Aimee Lee Ball is the co-author of four books and writes frequently for the New York Times.

Circa 2300 B.C.: Weary Egyptians embrace reflexology enough to depict it on their tombs—perhaps ensuring a foot-rub-filled eternity.

Circa 400 B.C.: Hippocrates, the father of modern medicine, writes about the physiological effects of “rubbing.” Without specifying parts of the anatomy, he concludes that “hard rubbing constricts, soft relaxes, much rubbing thins, and moderate thickens.”

50 B.C.: Julius Caesar gets massages for his neuralgia—he was said to have been “pinched” every day (a practice continued by Italian men on public transportation).

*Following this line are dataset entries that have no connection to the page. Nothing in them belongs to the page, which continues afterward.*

(* ===== verification/Machine.v ===== *)
(** What the interpreter asks of its host and what it answers
    (crates/vm/src/lib.rs, moo_execute.rs), the monad of its instructions, and
    the preparation of verb calls.

    The host is the world state of the task; here any type with the operations of
    [VmHost]. The text of a world-state error is a parameter. *)
From S2P Require Import Prelude TxTypes Model Verbs Auth WorldState.
From S2P Require Import Obj Float64 Opcodes Values ValueOrder Scalars Containers VarOps.
From S2P Require Import Environment Frame.
From stdpp Require Import base gmap list strings.

Open Scope Z_scope.
Open Scope frame_scope.

(** ** The host *)

Class VmHost (H : Type) := {
  retrieve_property : TaskPermissions → Obj → Symbol → H → result Var WorldStateError * H;
  update_property : TaskPermissions → Obj → Symbol → Var → H → result unit WorldStateError * H;
  flags_of : Obj → H → result (BitEnum ObjFlag) WorldStateError * H;
  valid : Obj → H → result bool WorldStateError * H;
  dispatch_verb :
    TaskPermissions → VerbDispatch → H → result (option VerbDispatchResult) WorldStateError * H;
  parent_of : TaskPermissions → Obj → H → result Obj WorldStateError * H;
}.

Class ErrorText := { world_state_message : WorldStateError → Str }.

(** [WorldStateError::to_error]; [None] is the panic on the errors it does not
    translate. *)
Definition to_error `{ErrorText} (e : WorldStateError) : option Error :=
  let code c := Some (with_msg c (world_state_message e)) in
  match e with
  | ObjectNotFound _ => code E_INVIND
  | ObjectAlreadyExists _ | ObjectPermissionDenied | VerbPermissionDenied
  | PropertyPermissionDenied => code E_PERM
  | RecursiveMove _ _ => code E_RECMOVE
  | VerbNotFound _ _ | InvalidVerb _ | VerbDecodeError _ _ => code E_VERBNF
  | DuplicateVerb _ _ | DuplicatePropertyDefinition _ _ | ChparentPropertyNameConflict _ _ _
  | CannotClearPropertyOnDefiner _ _ | FailedMatch _ | AmbiguousMatch _ | InvalidRenumber _ =>
      code E_INVARG
  | PropertyNotFound _ _ | PropertyDefinitionNotFound _ _ => code E_PROPNF
  | PropertyTypeMismatch => code E_TYPE
  | DatabaseOverloaded _ => code E_QUOTA
  | DatabaseError _ | RollbackRetry => None
  end.

Record FeaturesConfig := mkFeatures {
  type_dispatch : bool;
  use_boolean_returns : bool;
  use_symbols_in_builtins : bool;
}.

(** ** Requests *)

Record VerbExecutionRequest := mkVerbRequest {
  lookup_permissions : TaskPermissions;
  program_authorization_object : Obj;
  activation_authority_flags : BitEnum ObjFlag;
  req_resolved_verb : ResolvedVerb;
  req_verb_name : Symbol;
  req_this : Var;
  req_player : Obj;
  req_args : list Var;
  req_caller : Var;
  req_argstr : Var;
  req_program_key : VerbProgramKey;
}.

(** The results of [ExecutionResult] that instructions and unwinding give; the
    others come from builtins. A delay is in seconds. *)
Inductive ExecutionResult :=
| More
| Complete (v : Var)
| PushError (e : Error)
| RaiseError (e : Error)
| Unwind (why : FinallyReason)
| ReturnValue (v : Var)
| ExceptionResult (why : FinallyReason)
| DispatchVerb (request : VerbExecutionRequest)
| DispatchBuiltin (builtin : Z) (arguments : list Var)
| DispatchLambda (lambda : Lambda) (arguments : list Var)
| TaskStartFork (delay : option f64) (id : option Name) (fv_offset : Offset)
| TaskRollbackRestart.

Record FrameExecutionContext := mkContext {
  ctx_authority : TaskPermissions;
  activation_player : Obj;
  ctx_this : Var;
  ctx_verb_name : Symbol;
  ctx_verb_definer : Obj;
}.

(** ** The monad *)

(** An instruction completes, ends the run of the frame with a result, or panics. *)
Inductive vm_out (H A : Type) :=
| VmOk (a : A) (h : H) (f : MooStackFrame)
| VmStop (r : ExecutionResult) (h : H) (f : MooStackFrame)
| VmPanic (w : vm_panic).
Arguments VmOk {H A}. Arguments VmStop {H A}. Arguments VmPanic {H A}.

Section monad.
Context {H : Type}.

Definition VM (A : Type) : Type := H → MooStackFrame → vm_out H A.

Definition vret {A} (a : A) : VM A := λ h f, VmOk a h f.
Definition vbind {A B} (m : VM A) (k : A → VM B) : VM B := λ h f,
  match m h f with
  | VmOk a h f => k a h f
  | VmStop r h f => VmStop r h f
  | VmPanic w => VmPanic w
  end.
Definition stop {A} (r : ExecutionResult) : VM A := λ h f, VmStop r h f.
Definition vpanic {A} (w : vm_panic) : VM A := λ _ _, VmPanic w.

(** Frame operations as instructions. *)
Definition asks {A} (m : MooStackFrame → may A) : VM A := λ h f,
  match m f with inl a => VmOk a h f | inr w => VmPanic w end.
Definition does (m : MooStackFrame → may MooStackFrame) : VM unit := λ h f,
  match m f with inl f => VmOk tt h f | inr w => VmPanic w end.
Definition runs {A} (m : MooStackFrame → may (A * MooStackFrame)) : VM A := λ h f,
  match m f with inl (a, f) => VmOk a h f | inr w => VmPanic w end.
Definition modify (g : MooStackFrame → MooStackFrame) : VM unit := λ h f, VmOk tt h (g f).
Definition reads {A} (g : MooStackFrame → A) : VM A := λ h f, VmOk (g f) h f.

(** Calls of the host. *)
Definition asks_host {A} (m : H → A * H) : VM A := λ h f, let '(a, h) := m h in VmOk a h f.
End monad.

Arguments VM : clear implicits.

Declare Scope vm_scope.
Notation "'let*' x := m 'in' k" := (vbind m (λ x, k))
  (at level 100, x pattern, m at level 200, k at level 200, right associativity) : vm_scope.
Notation "m ;; k" := (vbind m (λ _, k)) (at level 100, k at level 200, right associativity)
  : vm_scope.
Open Scope vm_scope.

Section dispatch.
Context {H : Type} `{!VmHost H}.
Context `{Text} `{Interner} `{Addresses} `{OrdMap} `{Printing} `{ErrorText}.
#[local] Notation VM := (VM H).

Definition or_default {A} (d : A) (r : result A WorldStateError) : A :=
  match r with Ok a => a | Err _ => d end.

(** [map_err(|e| e.to_error())] *)
Definition host_result {A} (r : result A WorldStateError) : VM (result A Error) :=
  match r with
  | Ok a => vret (Ok a)
  | Err e => match to_error e with Some e => vret (Err e) | None => vpanic HostPanic end
  end.

Definition player_for_frame (context : FrameExecutionContext) : VM Obj :=
  let* v := asks (Frame.get_gvar gplayer) in
  vret match v ≫= as_object with
       | Some fp =>
           if bool_decide (fp = activation_player context) then activation_player context
           else if Permissions.is_wizard (ctx_authority context) then fp
           else activation_player context
       | None => activation_player context
       end.

Definition verb_request (context : FrameExecutionContext) (location : Obj) (this : Var)
    (player : Obj) (verb_name : Symbol) (args : list Var) (vi : VerbDispatchResult)
  : ExecutionResult :=
  DispatchVerb (mkVerbRequest (ctx_authority context) location (dr_permissions_flags vi)
    (dr_verbdef vi) verb_name this player args (ctx_this context) (VStr [])
    (dr_program_key vi)).

Definition prepare_call_verb (context : FrameExecutionContext) (location : Obj) (this : Var)
    (verb_name : Symbol) (args : list Var) : VM ExecutionResult :=
  let* player := player_for_frame context in
  let* ok := asks_host (valid location) in
  if negb (or_default false ok) then
    vret (PushError (with_msg E_INVIND
      (lit "Invalid object (" ++ (Ascii.N_of_ascii <$> display location)
         ++ lit ") for verb dispatch")))
  else
    let* r := asks_host (dispatch_verb (ctx_authority context)
                (mkVerbDispatch (VerbLookupOps.method location verb_name) FlagsOfVerbOwner)) in
    match r with
    | Ok (Some vi) => vret (verb_request context location this player verb_name args vi)
    | Ok None =>
        vret (PushError (with_msg E_VERBNF
          (lit "Verb " ++ to_literal (VObj location) ++ lit ":" ++ as_arc_str verb_name
             ++ lit " not found")))
    | Err ObjectPermissionDenied | Err VerbPermissionDenied =>
        vret (PushError (from_code E_PERM))
    | Err RollbackRetry => vret TaskRollbackRestart
    | Err _ => vpanic HostPanic
    end.

Definition prepare_pass_verb (context : FrameExecutionContext) (args : list Var)
  : VM ExecutionResult :=
  let raise e := match to_error e with
                 | Some e => vret (RaiseError e)
                 | None => vpanic HostPanic
                 end in
  let* p := asks_host (parent_of (ctx_authority context) (ctx_verb_definer context)) in
  match p with
  | Err RollbackRetry => vret TaskRollbackRestart
  | Err e => raise e
  | Ok parent =>
      let* ok := asks_host (valid parent) in
      if negb (or_default false ok) then
        vret (PushError (with_msg E_INVIND (lit "Invalid object for pass() verb dispatch")))
      else
        let* r := asks_host (dispatch_verb (ctx_authority context)
                    (mkVerbDispatch (VerbLookupOps.method parent (ctx_verb_name context))
                       FlagsOfPermissions)) in
        match r with
        | Ok (Some vi) =>
            vret (verb_request context parent (ctx_this context) (activation_player context)
                    (ctx_verb_name context) args vi)
        | Ok None =>
            vret (PushError (with_msg E_VERBNF (lit "Verb not found for pass() dispatch")))
        | Err RollbackRetry => vret TaskRollbackRestart
        | Err e => raise e
        end
  end.

(** The property of the system object that stands for the values of a type. *)
Definition proto_symbol (target : Var) : option Symbol :=
  option_map (λ s, mk_symbol (lit s))
  match target with
  | VInt _ => Some "int_proto"%string
  | VStr _ => Some "str_proto"%string
  | VFloat _ => Some "float_proto"%string
  | VList _ => Some "list_proto"%string
  | VMap _ => Some "map_proto"%string
  | VErr _ => Some "err_proto"%string
  | VSym _ => Some "sym_proto"%string
  | VBool _ => Some "bool_proto"%string
  | _ => None
  end.

(** [format!("{:?}", type_code)] *)
Definition type_debug (t : VarType) : Str :=
  match t with
  | TYPE_SYMBOL => lit "TYPE_SYMBOL"
  | TYPE_CLEAR => lit "_TYPE_CLEAR" | TYPE_NONE => lit "TYPE_NONE"
  | TYPE_LABEL => lit "TYPE_LABEL" | TYPE_FINALLY => lit "_TYPE_FINALLY"
  | TOAST_TYPE_ITER => lit "_TOAST_TYPE_ITER" | TOAST_TYPE_ANON => lit "_TOAST_TYPE_ANON"
  | TOAST_TYPE_WAIF => lit "_TOAST_TYPE_WAIF"
  | t => type_literal t
  end.

Definition invalid_target (what : Str) : Error :=
  with_msg E_TYPE (lit "Invalid target for verb dispatch: " ++ what).

Definition prepare_verb_dispatch (context : FrameExecutionContext) (type_dispatch : bool)
    (target : Var) (verb : Symbol) (args : list Var) : VM (result ExecutionResult Error) :=
  let call location this args :=
    let* r := prepare_call_verb context location this verb args in vret (Ok r) in
  match target with
  | VObj o => call o target args
  | VFlyweight f => call (fw_delegate f) target args
  | _ =>
      if negb type_dispatch then
        vret (Err (with_msg E_TYPE (lit "Invalid target " ++ type_debug (type_code target)
                                      ++ lit " for verb dispatch")))
      else
        match proto_symbol target with
        | None => vret (Err (invalid_target (ty target)))
        | Some sysprop_sym =>
            let* r := asks_host (retrieve_property (ctx_authority context) SYSTEM_OBJECT
                                   sysprop_sym) in
            let* r := host_result r in
            match r with
            | Err e => vret (Err e)
            | Ok (VObj o) => call o (VObj o) (target :: args)
            | Ok v => vret (Err (invalid_target (ty v)))
            end
        end
  end.

(** [get_property] *)
Definition get_property (permissions : TaskPermissions) (obj : Var) (propname : Symbol)
    (features : FeaturesConfig) : VM (result Var Error) :=
  let host_property o :=
    let* r := asks_host (retrieve_property permissions o propname) in host_result r in
  match obj with
  | VObj o => host_property o
  | VFlyweight f =>
      if bool_decide (propname = mk_symbol (lit "delegate")) then vret (Ok (VObj (fw_delegate f)))
      else if bool_decide (propname = mk_symbol (lit "slots")) then
        vret (Ok (map_build
          (map (λ kv, (if use_symbols_in_builtins features then VSym kv.1
                       else VStr (as_arc_str kv.1), kv.2)) (fw_slots f))))
      else match get_slot f propname with
           | Some v => vret (Ok v)
           | None => host_property (fw_delegate f)
           end
  | _ =>
      vret (Err (with_msg E_INVIND
        (lit "Invalid value for property access: " ++ to_literal obj)))
  end.
End dispatch.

1813: Per Henrik Ling, a Stockholm fencing master and gymnast, is credited with developing modern Swedish massage.

1868: Ling’s place in history is challenged by Johan Georg Mezger, a Dutch practitioner who classifies massage techniques, using terms such as effleurage (stroking) and petrissage (kneading) that nobody on a massage table cares about, so long as it feels good.

1895: J. H. Kellogg promotes “The Art of Massage” from his Battle Creek Sanitarium, in Michigan. Not to mention Corn Flakes.

1922: Reiki, an ancient Tibetan practice, is discovered by Japanese businessman Mikao Usui. He and his disciples, known as Reiki masters, claim healing powers even without touching—their hands hovering over the body like low-flying aircraft.

1928: A French chemist, René-Maurice Gattefossé, uses lavender oil to heal his burned hand. Aromatherapy is born, and forever after “aromatherapy massage” costs more.

Today: Ashram-style austerity is back, with the rise of detox and weight-loss spas and even “bikini boot camp” programs. What does it mean for sybarites? You now have to earn your end-of-day massage.